Existen diversas teorías científicas que intentan explicar por qué ocurren. Entre todas ellas, la alteración en el volumen de fluidos que hay en el músculo parece la más razonable para explicar por qué aparecen estos trastornos musculares en la mayoría de los ciclistas. Este fenómeno parece tener conexión, irremediablemente, con la deshidratación que en mayor o menor medida podemos padecer al pedalear, especialmente en un ambiente caluroso. Otro motivo puede ser una sobreexcitación de las terminación nerviosas que entran en las células musculares para provocar su activación. Una fatiga en esta terminación nerviosa, sumada a una exigente demanda por parte de nuestros impulsos voluntarios, por encima de lo que nuestro músculo está acostumbrado a soportar, pueden provocar un exceso de excitación que haga contraer el músculo de manera involuntaria, lo que en otras palabras se llama ir por encima de nuestras posibilidades.

Las causas

  • Deshidratación: La pérdida o alteración de fluidos extracelulares parece ser uno de los motivos por los que el impulso nervioso responsable de la activación muscular pierde eficacia y provoca una contracción incontrolada e involuntaria. No reponer adecuadamente los fluidos que perdemos con la sudoración es un error que nunca deberíamos cometer.
  • Desequilibrio hidroelectrolítico: Igual de importante es reponer los líquidos que perdemos como la cantidad de sales minerales que se pierden con él. Los fluidos extracelulares en el músculo contienen una proporción óptima entre agua y sales como el sodio, el potasio o el calcio. Alterado este equilibrio, las probabilidades de calambres aumentan.
  • Excesiva intensidad: Aunque no se conoce exactamente el mecanismo, se asocia a menudo la aparición de calambres musculares con la realización de esfuerzo muy intenso. Lo cierto es que pedalear por encima de nuestras posibilidades durante mucho tiempo también suele comportar calambres, ¿nunca te ha ocurrido?

Cómo prevenirlas

  • Refuerza tus músculos: con ejercicios de tonificación
  • Controla la intensidad: fíjate en el pulso, no superes tu umbral anaeróbico
  • Pedalea cómodo: no adoptes una posición que sobrecargue tu musculatura
  • Evita la cafeína: su composición te predispone a la deshidratación
  • Hidrátate: bebe regularmente mientras pedaleas
  • Toma sales minerales: escoge una bebida enriquecida con ellas, hay gran variedad
  • Minimiza la fatiga muscular: una buena medida es no abusar del desarrollo

Y si ocurren, ¿Qué?

  • Sacude o masajea el músculo con un masaje enérgico o incluso movilizando la pierna para que el músculo haga un movimiento de vaivén podrás relajar levemente el calambre.
  • Debes beber especialmente preparados con sales minerales.

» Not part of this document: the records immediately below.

(** A driver error at the operator lookup fails the request. *)
Lemma authenticate_raises faults rq w : ~ operators_readable faults rq ->
  exists w', authenticate load_pem cfg now faults others rq w = (Raise OperationalError, w') /\
    committed w' = committed w /\ queue w' = queue w.
Proof.
  unfold operators_readable. intros Hn. unfold authenticate. pose proof (protected_dec cfg rq) as Hp.
  destruct (is_health_path (rq_path rq)), (tls_required cfg); cbn [orb negb] in *; try tauto.
  destruct (bool_decide (rq_method rq = "OPTIONS")); [tauto|].
  destruct (extract_subject_from_scope load_pem (rq_scope rq)) as [s|]; [|tauto].
  destruct (operator_lookup_fails faults) eqn:Ef; [|tauto].
  unfold resolve_operator, with_session, bind. rewrite Ef. eexists. split; [reflexivity|done].
Qed.

Lemma operators_readable_dec faults rq : operators_readable faults rq \/ ~ operators_readable faults rq.
Proof.
  unfold operators_readable. pose proof (protected_dec cfg rq) as Hp.
  destruct (operator_lookup_fails faults); [|by left; left].
  destruct (extract_subject_from_scope load_pem (rq_scope rq)); [|by left; right; right].
  destruct (_ || _); [by left; right; left|]. right. intros [?|[?|?]]; done.
Qed.


(** C12. The middleware implements the admission rules, also while lookups
    fail: unless the operator table cannot be read, it reaches a decision, the
    one the rules prescribe for the lookups that work and the database as it
    stands after a possible bootstrap registration; it queues nothing, and the
    database is unchanged unless the certificate carries the configured
    bootstrap CN and nobody was registered under it.  The rules allow one
    decision only.  When the operator table cannot be read, a protected request
    with a certificate raises the driver's error and nothing is changed. *)
Theorem authenticate_refines_policy faults rq w :
  unique_identities (committed w) -> unique_identities (others (committed w)) ->
  (operators_readable faults rq ->
   exists v w', authenticate load_pem cfg now faults others rq w = (Ok v, w') /\
     decides load_pem cfg faults (committed w') rq v /\
     (forall v', decides load_pem cfg faults (committed w') rq v' -> v' = v) /\
     queue w' = queue w /\
     (committed w' = committed w \/
      exists s row, extract_subject_from_scope load_pem (rq_scope rq) = Some s /\
        bootstrap_row cfg now (cs_common_name s) = Some row /\
        bootstrapped cfg now others (cs_common_name s) (committed w) (committed w'))) /\
  (~ operators_readable faults rq ->
   exists w', authenticate load_pem cfg now faults others rq w = (Raise OperationalError, w') /\
     committed w' = committed w /\ queue w' = queue w).
Proof. intros Hu Huo. split; [intros Hf; by apply authenticate_decides|apply authenticate_raises]. Qed.

(** The scope the handlers compute from the state the middleware left is the
    scope read from the database. *)
Lemma admitted_scope d rq st id o :
  decides load_pem cfg no_faults d rq (inr st) -> rs_operator (as_request st) = Some (id, o) ->
  get_tenant_scope d (as_request st) = scope_from_db d (id, o).
Proof.
  intros H Ho. inversion H as [| | | | |s i o' Hp He Hi Hc Hs Hr]; subst; simpl in Ho; simplify_eq. done.
Qed.

(** A request that presents a revoked serial never reaches the application
    while the registry can be read. *)
Lemma revoked_serial_rejected {R} faults (app : auth_state -> M R) rq w s : serial_lookup_fails faults = false ->
  unique_identities (committed w) -> unique_identities (others (committed w)) -> protected cfg rq ->
  extract_subject_from_scope load_pem (rq_scope rq) = Some s ->
  serial_revoked (committed w) (cs_serial s) -> serial_revoked (others (committed w)) (cs_serial s) ->
  exists r w', mtls_dispatch load_pem cfg now faults others app rq w = (r, w') /\
    ((exists detail, r = Ok (JSONResponse 401 detail)) \/
     operator_lookup_fails faults = true /\ r = Raise OperationalError).
Proof.
  intros Hsf Hu Hu' Hp Hs (i & row & Hi & Hrow) (j & row' & Hj & Hrow'). unfold mtls_dispatch.
  destruct (operators_readable_dec faults rq) as [Hf|Hf].
  2: { destruct (authenticate_raises faults rq w Hf) as (w1 & E & _). unfold bind. rewrite E. eexists _, _.
       split; [done|]. right. split; [|done]. unfold operators_readable in Hf. destruct (operator_lookup_fails faults); [done|].
       destruct Hf. by left. }
  destruct (authenticate_decides faults rq w Hf Hu Hu') as (v & w1 & Ea & Hd & _ & _ & Hc).
  assert (Hr1 : serial_revoked (committed w1) (cs_serial s)).
  { destruct Hc as [->|(s' & o & _ & _ & [->|(_ & x & _ & [(-> & _)|(-> & _)])])];
      first [by exists i, row|by exists j, row']. }
  rewrite (bind_step _ _ _ _ _ Ea). destruct v as [detail|st]; [by eexists _, w1; eauto|]. exfalso.
  inversion Hd as [| | | | |s' k o _ He _ _ _ Hnr]; subst; [done|].
  rewrite Hs in He. injection He as <-. destruct Hnr; [congruence|done].
Qed.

En su defecto, algún alimento salado puede servirte para reponer los minerales perdidos, si fuera ésa la causa.
  • Busca un lugar fresco y con sombra si estás en un ambiente muy caluroso, buscar una sombra o incluso aplicar frío puede relajar la contracción muscular, que en muchas ocasiones viene acentuada por el calor.
  • ¿Has probado con imperdibles? Es un método drástico, sin duda, pero se ha demostrado que la activación nerviosa transcutánea inhibe la contracción muscular. Algunos bikers llevan un imperdible en el bolsillo y se punzan en el músculo afectado por la rampa. A los que se atreven ¡les funciona!